Seanad debates

Tuesday, 12 July 2011

1:00 pm

Photo of John CrownJohn Crown (Independent)

I did not have an opportunity to consult HIQA on the mortality figures in local hospitals, but the closure of services in Roscommon is a critical issue. I am not an instinctive "save our hospital" type of person because calm, rational and systematic decisions need to be made about the configuration of hospital services. However, these decisions must keep in mind two key variables. The first is that larger centres with a higher throughput will generally have better outcomes than smaller centres dealing sporadically with the same health problems. The second is that local people will enjoy some improvements in the quality of their care if they have local access. A balance has to be struck between these variables. For that reason, I will not state whether services in Roscommon should be closed or remain open.

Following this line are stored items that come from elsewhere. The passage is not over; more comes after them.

(* ===== verification/NativeWorkloads.v ===== *)
(** * The same workloads on the native service
    (tools/compare_native_workloads.py)

    Three native processes take the place of a cluster of the vendored
    comparison, whose fault schedule drives them through [NativeOps]; its clients
    count the exchanges a write or a read took.  The comparison keeps what
    failed: every planned sample is measured, or recorded as a failure, or was
    one of the two in the run that is resumed. *)

From Stdlib Require Import QArith.
From S2P Require Import Prelude PyStr PyFloat Objects Json Vector Text Parameters Results Net Client ClientProofs Dict Host Stats Random Script Service ServiceChecks Returns Resource Capacity Lab Observations Benchmark Durability Realworld.
#[local] Open Scope Z_scope.

(** ** class Client *)

(** [self.db._transport.exchange = counted]: an environment next to a counter. *)
Definition counted {W} `{Env W} (e : Endpoint) (request : dict) (timeout : Q) (s : Z * W) : pyres dict * (Z * W) :=
  let '(r, w) := exchange e request timeout s.2 in (r, (s.1 + 1, w)).
#[local] Instance counted_env {W} `{Env W} : Env (Z * W) | 10 := {
  monotonic := beside monotonic; sleep d := beside_do (sleep d); token_hex16 := beside token_hex16; exchange := counted; tclose := beside_do tclose
}.
Record Client := mkClient { cl_db : Conn; cl_attempts : Z }.

Section Client.
Context {W : Type} `{Env W}.
Definition attempts : C (Z * W) Z := gets (fun s => s.2.1).
(** The exchanges an operation took. *)
Definition counting {A} (op : C (Z * W) A) : C (Z * W) Z :=
  let! before := attempts in
  do! op;;
  let! now := attempts in
  ret (now - before).
Definition Client_execute (statement : pystr) : C (Z * W) Z := counting (execute (PStr statement) (PList [])).
Definition Client_query (statement : pystr) : C (Z * W) Z := counting (query (PStr statement) (PList []) (py "linearizable")).
Definition Client_close : C (Z * W) unit := Client.close.
(** A method of a client, on the world of the others. *)
Definition on_client {A} (op : C (Z * W) A) (c : Client) (w : W) : pyres A * (Client * W) :=
  let '(r, (db, (n, w))) := op (cl_db c, (cl_attempts c, w)) in (r, (mkClient db n, w)).
End Client.

(** ** What the vendored schedule calls *)

Record NativeOps (W E : Type) := mkNativeOps {
  no_system : pystr;
  no_children : Z;
  no_endpoints : list (pystr * Z);
  no_start : Z -> bool -> W -> pyres unit * W;
  no_start_initial : W -> pyres unit * W;
  no_restart : Z -> W -> pyres unit * W;
  no_wait_leader : W -> pyres Z * W;
  no_setup : W -> pyres unit * W;
  no_client_factory : Z -> W -> pyres Client * W;
  no_execute : pystr -> Client -> W -> pyres Z * (Client * W);
  no_query : pystr -> Client -> W -> pyres Z * (Client * W);
  no_close : Client -> W -> pyres unit * (Client * W);
  no_linearizable_values : W -> pyres (list pyval) * W;
  no_wait_local_state : E -> option (list Z) -> W -> pyres (list (pystr * list pyval)) * W;
  no_integrity : W -> pyres (list (pystr * pystr)) * W
}.
Arguments mkNativeOps {W E} _ _ _ _ _ _ _ _ _ _ _ _ _ _ _.

Class NativeHost (W : Type) := {
  nv_lab :: Lab W;
  nv_vendored :: Vendored W;
  (** the reference's [run_system] on a cluster given by its methods, and the
      processes still running of a set *)
  nv_run_system : NativeOps W Expected -> Z -> Z -> Z -> Z -> W -> pyres report * W;
  nv_running : Z -> W -> list Z;
  expected_values : Expected -> list Z;
  latency_summary : list Q -> pyres tv;
  (** the reference's clients: [client_factory], [execute], [call] in either
      system, what it reads from the response, and [close]; [cluster.restart] *)
  nv_client : Z -> Z -> W -> pyres Z * W;
  nv_execute : Z -> pystr -> W -> pyres Z * W;
  nv_call_zaxon : Z -> pyval -> W -> pyres pyval * W;
  nv_call_rqlite : Z -> pystr -> pystr -> W -> pyres pyval * W;
  values_from_zaxon : pyval -> pyres (list pyval);
  values_from_rqlite : pyval -> pyres (list pyval);
  nv_client_close : Z -> W -> pyres unit * W;
  nv_restart : Z -> Z -> W -> pyres unit * W;
  (** [{n.name: ast.dump(n)}] of a text's functions and classes *)
  nv_definitions : pystr -> pyres (list (pystr * pystr));
  nv_traceback : exn -> W -> pystr
}.

(** ** class NativeCluster *)

Record NativeCluster := mkNativeCluster { nc_run_dir : pystr; nc_binary : pystr; nc_children : Z; nc_members : list Member; nc_endpoints : list (pystr * Z) }.
Definition NAMESPACE : pystr := py "network-qualification".
Definition native_member (port i : Z) : Member := mkMember (i + 1) (local (port + i)) (fstr [L "node"; D (i + 1); L ".sqlodin.test"]).
Definition nodes : list Z := [0; 1; 2].
Definition native_config (folder : pystr) (members : list Member) (i : Z) (m : Member) : pyval :=
  PDict (mkdict [("cluster", PStr NAMESPACE); ("node", PInt (i + 1)); ("listen", PStr (m_address m)); ("members", PList (member_value <$> members)); ("clients", PList [PStr (py "node-2.test.sqlodin")]);
    ("data", PStr (join_path folder (fstr [L "data-"; D i]))); ("certificate", PStr (join_path folder (fstr [L "node"; D (i + 1); L ".pem"])));
    ("key", PStr (join_path folder (fstr [L "node"; D (i + 1); L ".key"]))); ("ca", PStr (join_path folder (py "ca.pem")))]%string).
(** [self.members[index:] + self.members[:index]] *)
Definition rotated {A} (index : Z) (l : list A) : list A := drop (Z.to_nat index) l ++ take (Z.to_nat index) l.

Section Cluster.
Context {W : Type} `{NativeHost W} (fuel : nat) (c : NativeCluster).
Abbreviation Y := (Hm (W := W)).

Definition NativeCluster_new (folder binary : pystr) (port : Z) : Y NativeCluster :=
  let! children := io (rw_process_set folder (py "sqlodin")) in
  do! generate (py "openssl") folder;;
  let members := native_member port <$> nodes in
  do! for_do (zip nodes members) (fun '(i, m) =>
    do! io_res (h_mkdir (join_path folder (fstr [L "data-"; D i])));;
    let! text := lift (dumps spaced (native_config folder members i m)) in
    io_res (h_write_text (join_path folder (fstr [L "node"; D (i + 1); L ".json"])) text));;
  ret (mkNativeCluster folder binary children members ((fun i => (py "127.0.0.1", port + i)) <$> nodes)).

Definition native_connect (index : Z) (single : bool) : Y Conn :=
  let! members := (if single then let! m := lift (list_index (nc_members c) index) in ret [m] else ret (rotated index (nc_members c))) in
  io_res (Connection_new ((fun m => mkEndpoint (m_address m) (m_identity m)) <$> members) NAMESPACE 30 None).
(** [with self.connect(index, single=...) as db: body] *)
Definition connected {A} (index : Z) (single : bool) (body : C W A) : Y A :=
  let! conn := native_connect index single in
  fun w => let '(r, (_, w')) := try_finally body Client.close (conn, w) in (r, w').

Definition native_argv (index : Z) (initial : bool) : list pystr :=
  [nc_binary c; py "serve"; join_path (nc_run_dir c) (fstr [L "node"; D (index + 1); L ".json"])] ++ (if initial then [py "--create"] else []).
Definition native_start (index : Z) (initial : bool) : Y unit := io_res (rw_spawn (nc_children c) index (native_argv index initial)).
Definition wait_endpoint (endpoint : pystr * Z) : Y unit := io_res (rw_wait_port endpoint.1 endpoint.2).
Definition native_start_initial : Y unit :=
  do! for_do nodes (fun i => native_start i true);;
  for_do (nc_endpoints c) wait_endpoint.
Definition native_restart (index : Z) : Y unit :=
  do! native_start index false;;
  let! endpoint := lift (list_index (nc_endpoints c) index) in
  wait_endpoint endpoint.
Definition native_wait_leader : Y Z := let! running := gets (nv_running (nc_children c)) in lift (list_index running 0).
Definition client_factory (worker_id : Z) : Y Client := let! db := native_connect (worker_id mod 3) false in ret (mkClient db 0).
Definition native_setup : Y unit :=
  connected 0 false (for_do (SCHEMA ++ sqlodin_seed_data) (fun statement =>
    let! _ := execute (PStr (join (py " ") (words statement))) (PList []) in ret tt)).
Definition invariant_values (consistency : string) : C W (list pyval) :=
  let! rows := query (PStr INVARIANT_SQL) (PList []) (py consistency) in
  let! row := lift (one rows) in
  ret (as_tuple row).
Definition local_values (index : Z) : Y (list pyval) := connected index true (invariant_values "local").
Definition linearizable_values : Y (list pyval) := connected 0 false (invariant_values "linearizable").
Definition all_values (indices : list Z) : Y (list (pystr * list pyval)) :=
  for_each indices (fun i acc => let! values := local_values i in ret (dset (dec (i + 1)) values acc)) [].
Definition caught_up (expected : Expected) (values : list (pystr * list pyval)) : bool :=
  forallb (fun x : pystr * list pyval => same_cells x.2 (PInt <$> expected_values expected)) values.
Definition wait_local_state (expected : Expected) (indices : option (list Z)) (timeout : Q) : Y (list (pystr * list pyval)) :=
  let! indices := match indices with None => gets (nv_running (nc_children c)) | Some l => ret l end in
  let! now := io h_monotonic in
  let deadline := (now + timeout)%Q in
  while_loop fuel (fun _ =>
    let! values := all_values indices in
    if caught_up expected values then ret (inr values)
    else
      let! now := io h_monotonic in
      if Qle_bool deadline now then throw (TimeoutError "Catch-up mismatch") else do! io_do (h_sleep (5 # 100));; ret (inl values)) [].
(** [with sqlite3.connect(...) as db]: both checks of a copy. *)
Definition sound_copy (index : Z) : Y unit :=
  let! db := io_res (l_connect (py "file:" ++ nc_run_dir c ++ fstr [L "/data-"; D index; L "/node.db?mode=ro"])) in
  do! try_except
    (let! check := io_res (l_execute db (py "PRAGMA integrity_check")) in
     let! foreign := io_res (l_execute db (py "PRAGMA foreign_key_check")) in
     check_that (match check, foreign with [[x]], [] => eq_str x (py "ok") | _, _ => false end))
    (fun e => Some (do! io_res (l_exit db false);; throw e));;
  io_res (l_exit db true).
Definition integrity : Y (list (pystr * pystr)) :=
  for_each nodes (fun i acc => do! sound_copy i;; ret (dset (dec (i + 1)) (py "ok") acc)) [].
Definition native_ops : NativeOps W Expected :=
  mkNativeOps (py "sqlodin") (nc_children c) (nc_endpoints c) native_start native_start_initial native_restart native_wait_leader native_setup client_factory
    (fun statement => on_client (Client_execute statement)) (fun statement => on_client (Client_query statement)) (on_client Client_close)
    linearizable_values (fun expected indices => wait_local_state expected indices 30) integrity.
End Cluster.

(** ** native_run, native_kv, network_kv *)

Record NativeArgs := mkNativeArgs {
  na_run : RunArgs; na_repeats : Z; na_systems : list string; na_sqlodin : pystr; na_build : option pystr; na_output : pystr;
  na_resume : option pystr; na_resume_source : option pystr; na_failures : option pystr }.
(** [result['phases'][i]['name'] = name] *)
Definition rename_phase (i : nat) (name : string) (result : report) : pyres report :=
  let? phases := sample_get "phases" result in
  match phases with
  | Arr l =>
      match l !! i with
      | Some (Obj phase) => Ok (rupdate [("phases"%string, Arr (<[i := Obj (rupdate [("name"%string, tstr (py name))] phase)]> l))] result)
      | Some _ => Raise (TypeError "item assignment")
      | None => Raise (IndexError "list index out of range")
      end
  | _ => Raise (TypeError "indices")
  end.
Definition insert_key (k : Z) : pystr := fstr [L "INSERT OR IGNORE INTO bench VALUES("; D k; L ",'"; T payload; L "')"].
Definition COUNT_KEYS : pystr := py "SELECT count(*),count(*) FILTER (WHERE v='" ++ payload ++ py "') FROM bench WHERE k>0".
(** A float quotient of counts *)
Definition per_second (n : Z) (elapsed : Q) : pyres Q :=
  do? guard (Qeq_bool elapsed 0) (ZeroDivisionError "float division by zero");; Ok (inject_Z n / elapsed)%Q.
Definition listings : list (string * string * string) :=
  [("guides", "Practical guides", "Instructions for building, connecting to, and operating SQLodin.");
   ("sods", "SQLodin Discussions", "Design decisions, alternatives and implementation boundaries. Each SOD states its current status.");
   ("specs", "Protocol and specifications", "Contracts, invariants and assumptions. These documents distinguish model guarantees from implementation evidence.")]%string.
(** [if page.get('summary')]: the status is there with it. *)
Definition listed (page : Page) : pystr :=
  html "<li><a href='" ++ BASE ++ pg_route page ++ html "'>" ++ escape (pg_title page) ++ py "</a>"
  ++ match pg_summary page with
     | Some (c :: summary) => py "<p>" ++ escape (c :: summary) ++ html "</p><span class='label'>" ++ escape (default [] (pg_status page)) ++ py "</span>"
     | _ => []
     end ++ py "</li>".
Definition listing_body (group heading intro : string) (pages : list Page) : pystr :=
  html "<p class='eyebrow'>Documentation</p><h1>" ++ py heading ++ py "</h1><p>" ++ py intro ++ html "</p><ul class='page-list'>" ++ (in_pages (py group) pages ≫= listed) ++ py "</ul>".
Definition build_listing (site : pystr) (pages : list Page) (x : string * string * string) : Y unit :=
  let '(group, heading, intro) := x in
  let! text := shell (py heading) (listing_body group heading intro pages) pages (py group ++ [47]) [] [] in
  io_res (h_write_text (join_path (join_path site (py group)) (py "index.html")) text).
(** [body[body.index('<h2'):]] *)
Definition from_first_heading (body : pystr) : pyres pystr := match find_sub (py "<h2") body with Some (_, rest) => Ok rest | None => Raise (ValueError "substring not found") end.
Definition book_tools : pystr :=
  html "<div class='reader-tools'><span>Complete reading edition</span><a href='" ++ BASE ++ html "downloads/sqlodin-book.pdf'>Download PDF " ++ [8595] ++ py "</a></div>".
Definition build_book (site : pystr) (pages : list Page) (routes : Routes) : Y unit :=
  let! out := typst_body (join_path BUILD (py "complete-book.typ")) (join_path BUILD (py "complete-book.html")) (WEB ++ html "#include '/docs/book.typ'" ++ NEW_LINE) in
  let! rest := lift (from_first_heading out.1) in
  let body := html "<h1>The SQLodin book</h1><p class='lead'>Use, design and evidence.</p>" ++ rest in
  let! body := rewrite_links (without toc_at (without contents_at body)) (root_file "docs/book.typ") routes in
  let! text := shell (py "The SQLodin book") body pages (py "book/") book_tools out.2 in
  io_res (h_write_text (join_path site (py "book/index.html")) text).
Definition site_routes (pages : list Page) : Y Routes :=
  let! routes := for_each pages (fun p routes => let! path := gets (h_resolve (pg_source p)) in ret (dset path (pg_route p) routes)) [] in
  ret (dset (root_file "docs/index.typ") (py "guides/") (dset (root_file "docs/book.typ") (py "book/") routes)).
Definition prepare_site (site : pystr) : Y unit :=
  do! (if pyeqb site (root_file "build") || negb (within (root_file "build") site) then throw (SystemExit (py "Use a dedicated subdirectory of build/")) else ret tt);;
  let! there := io (h_exists site) in
  do! (if (there : bool) then io_res (st_rmtree site) else ret tt);;
  do! io_res (h_mkdir (join_path site (py "assets")));;
  do! io_res (h_mkdir (join_path site (py "downloads")));;
  io_res (h_mkdir BUILD).
Definition build_site (output : pystr) : Y unit :=
  let! site := gets (h_resolve output) in
  do! prepare_site site;;
  let! pages := inventory in
  let! routes := site_routes pages in
  do! for_do [py "site.css"; py "site.js"] (fun asset => io_res (st_copy (join_path (root_file "docs/site") asset) (join_path (join_path site (py "assets")) asset)));;
  do! compile_typst (root_file "docs/book.typ") (join_path site (py "downloads/sqlodin-book.pdf")) false;;
  let! search := for_each pages (build_page site pages routes) [] in
  do! for_do listings (build_listing site pages);;
  do! build_book site pages routes;;
  let! home := io_res (h_read_text (root_file "docs/site/index.html")) in
  let! text := shell (py "A distributed SQL database") home pages [] [] [] in
  do! io_res (h_write_text (join_path site (py "index.html")) text);;
  let! entries := lift (dumps spaced (PList search)) in
  do! io_res (h_write_text (join_path site (py "search.json")) entries);;
  do! io_res (st_touch (join_path site (py ".nojekyll")));;
  validate site.
End Site.
(** The same of check_orm_transactions.py, whose report exists only once the
    binary and the sources are known: before that nothing is claimed. *)
Theorem orm_complete (ROOT : pystr) (args : OrmArgs) (s : Voters * W) :
  wp (orm_script ROOT args)
    (fun r s' => (s'.1 = [] /\ r <> Ok tt) \/ complete_honest orm_names r s'.1 /\ (r = Ok tt -> written (oa_output args) (Obj s'.1) s'.2)) ([], s).
Proof.
  unfold orm_script. do 2 (apply wp_bind, wp_host_step; intros [?|?|] ?; [|by left..]). cbn [fst snd].
  apply wp_bind, wp_amend. cbn [fst snd].
  match goal with |- wp _ _ (?rep, _) => assert (Ho : unclaimed rep) by (by split); generalize dependent rep end. intros rep Ho.
  apply (before orm_names); [done|by right|]. intros ? w1. cbn [fst].
  apply wp_try_finally. eapply wp_mono; [apply (directory_honest orm_names)|]; [|exact Ho|].
  { intros work s1 H1. apply checked_cluster_honest; [apply emits_orm|apply calm_orm|done]. }
  intros r s1 Hh.
  assert (Hend : wp (orm_report (oa_output args)) (fun r' s2 => s2.1 = s1.1 /\ (r' = Ok tt -> written (oa_output args) (Obj s2.1) s2.2)) s1).
  { unfold orm_report. apply wp_bind, wp_host_step. intros [[]|e|] w2; [|by split..]. apply wp_bind, wp_gets, wp_on_host, wp_intro. cbn [fst snd].
    intros r' w3 Hw. split; [done|]. intros _. exists w2. unfold io_res in Hw. by rewrite Hw. }
  destruct Hh as [H1 H2].
  destruct r as [[]|e|]; [| |by right; split]; (eapply wp_mono; [exact Hend|]); intros [[]|e'|] s2 [Hr Hw]; right; rewrite Hr; (split; [split; [done|]|]); try done.
  all: intros _; rewrite <-Hr; by apply Hw.
Qed.
End OrmReported.
Lemma test_leads package binary flags c t s b :
  leads open (done_ c t s b) (checked_odin_test ROOT ODIN package binary flags) (done_ (c ++ [test_command ODIN package binary flags]) (t ++ [(package, flags)]) s b).
Proof.
  unfold checked_odin_test. cbv zeta. apply quiet; [apply preserves_host|intros _]. eapply leads_bind; [apply run_leads|intros _].
  apply quiet; [apply preserves_host|intros result]. intros st (Ho & Hc & Ht & Hs & Hb). apply wp_bind, wp_amend, wp_bind, wp_lift. cbn [fst].
  destruct (tests_failed result) as [[|]|e|] eqn:E; [by apply wp_throw| |by split..].
  apply wp_ret. split; [exact Ho|]. intros _ _. split; [exact Ho|]. split; [exact Hc|]. split; [|done]. apply Forall2_app; [done|].
  constructor; [|constructor]. split; [done|]. split; [done|]. by apply tests_failed_false.
Qed.
Lemma style_leads c t s b : leads open (done_ c t s b) (check_style ROOT ODIN) (done_ (c ++ style_commands) t s b).
Proof.
  unfold check_style, style_commands. eapply leads_bind; [apply run_leads|intros _]. eapply leads_bind; [apply run_leads|intros _].
  eapply leads_bind; [apply runs_leads|intros _]. eapply leads_bind; [apply run_leads|intros _]. rewrite <-!app_assoc. apply quiet_end, preserves_say.
Qed.
Lemma dependency_leads manifest_path c t s b :
  leads open (done_ c t s b) (check_dependency ROOT manifest_path) (done_ (c ++ dependency_commands manifest_path) t s b).
Proof.
  unfold check_dependency. apply quiet; [apply preserves_host|intros there]. apply quiet; [preserves_auto|intros _].
  destruct manifest_path as [path|]; cbn [dependency_commands].
  - rewrite app_nil_r. apply quiet_end. preserves_auto. apply preserves_amend. auto.
  - eapply leads_bind; [apply run_answers|intros f]. cbv zeta. apply quiet; [preserves_auto|intros _].
    eapply leads_bind; [apply run_answers|intros g]. rewrite <-app_assoc. apply quiet_end. preserves_auto.
Qed.
Lemma dependency_pinned manifest_path : returns (check_dependency (W := W) ROOT manifest_path) (fun _ => pinned manifest_path).
Proof.
  unfold check_dependency. apply returns_then. intros there. apply returns_then. intros _. destruct manifest_path as [path|].
  - eapply (returns_bind (fun manifest => exists w w' : W, read_json path w = (Ok manifest, w'))); [apply returns_host; intros w; apply wp_intro; intros r w' E a ->; by exists w, w'|].
    intros manifest Hm.
    eapply (returns_bind (fun actual => exists w w' : W, odin_digests (dependency ROOT) [dependency ROOT] w = (Ok actual, w')));
      [apply returns_host; intros w; apply wp_intro; intros r w' E a ->; by exists w, w'|].
    intros actual Ha. eapply (returns_bind (fun same => manifest_matches manifest actual = Ok same)); [apply returns_lift; auto|].
    intros [|] Hsame; [|apply returns_throw]. eapply returns_mono; [apply returns_any|]. intros _ _. by exists manifest, actual.
  - eapply returns_bind; [apply returns_gate_run|]. intros f Hf. cbv zeta.
    eapply (returns_bind (fun _ => strip (stdout f) = PIN)).
    { destruct (pyeqb (strip (stdout f)) PIN) eqn:E; [|apply returns_throw]. apply pyeqb_eq in E. by apply returns_ret. }
    intros _ Hp. eapply returns_bind; [apply returns_gate_run|]. intros g Hg.
    destruct (bool_decide (strip (stdout g) = [])) eqn:E; [|apply returns_throw]. unbool. apply returns_ret. by exists f, g.
Qed.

I have strong opinions about where cancer care services should be provided, but I am not as certain about the emergency department at Roscommon County Hospital. However, the decision-making process which apparently led to the precipitous decision to discontinue emergency services at Roscommon County Hospital leaves something to be desired. I ask the Leader to arrange for the Minister for Health to come to the House with the figures and, if necessary, a good old-fashioned US Congress-style board because I, for one, want to understand the numbers which led to the statement that the mortality rate in Galway was 5% compared to 20% in Roscommon. As a professional, there are not many areas of my speciality in which two treatments gives rise to a 200% difference in outcome. As I thought there was something odd in the figures, I sought information from the folks in Roscommon and the figures they supplied indicate that there were approximately 430 admissions to the coronary care and cardiac unit last year in Roscommon, with a mortality rate of approximately 5%. I have also seen the figures for the patients who died while in the care of Roscommon County Hospital in 2011 and believe most of those who died could not have been saved in Mayo Clinic, Massachusetts General Hospital or anywhere else. They included patients who had had devastating strokes complicated by pneumonia and elderly people with multi-system complications and no chance of recovery.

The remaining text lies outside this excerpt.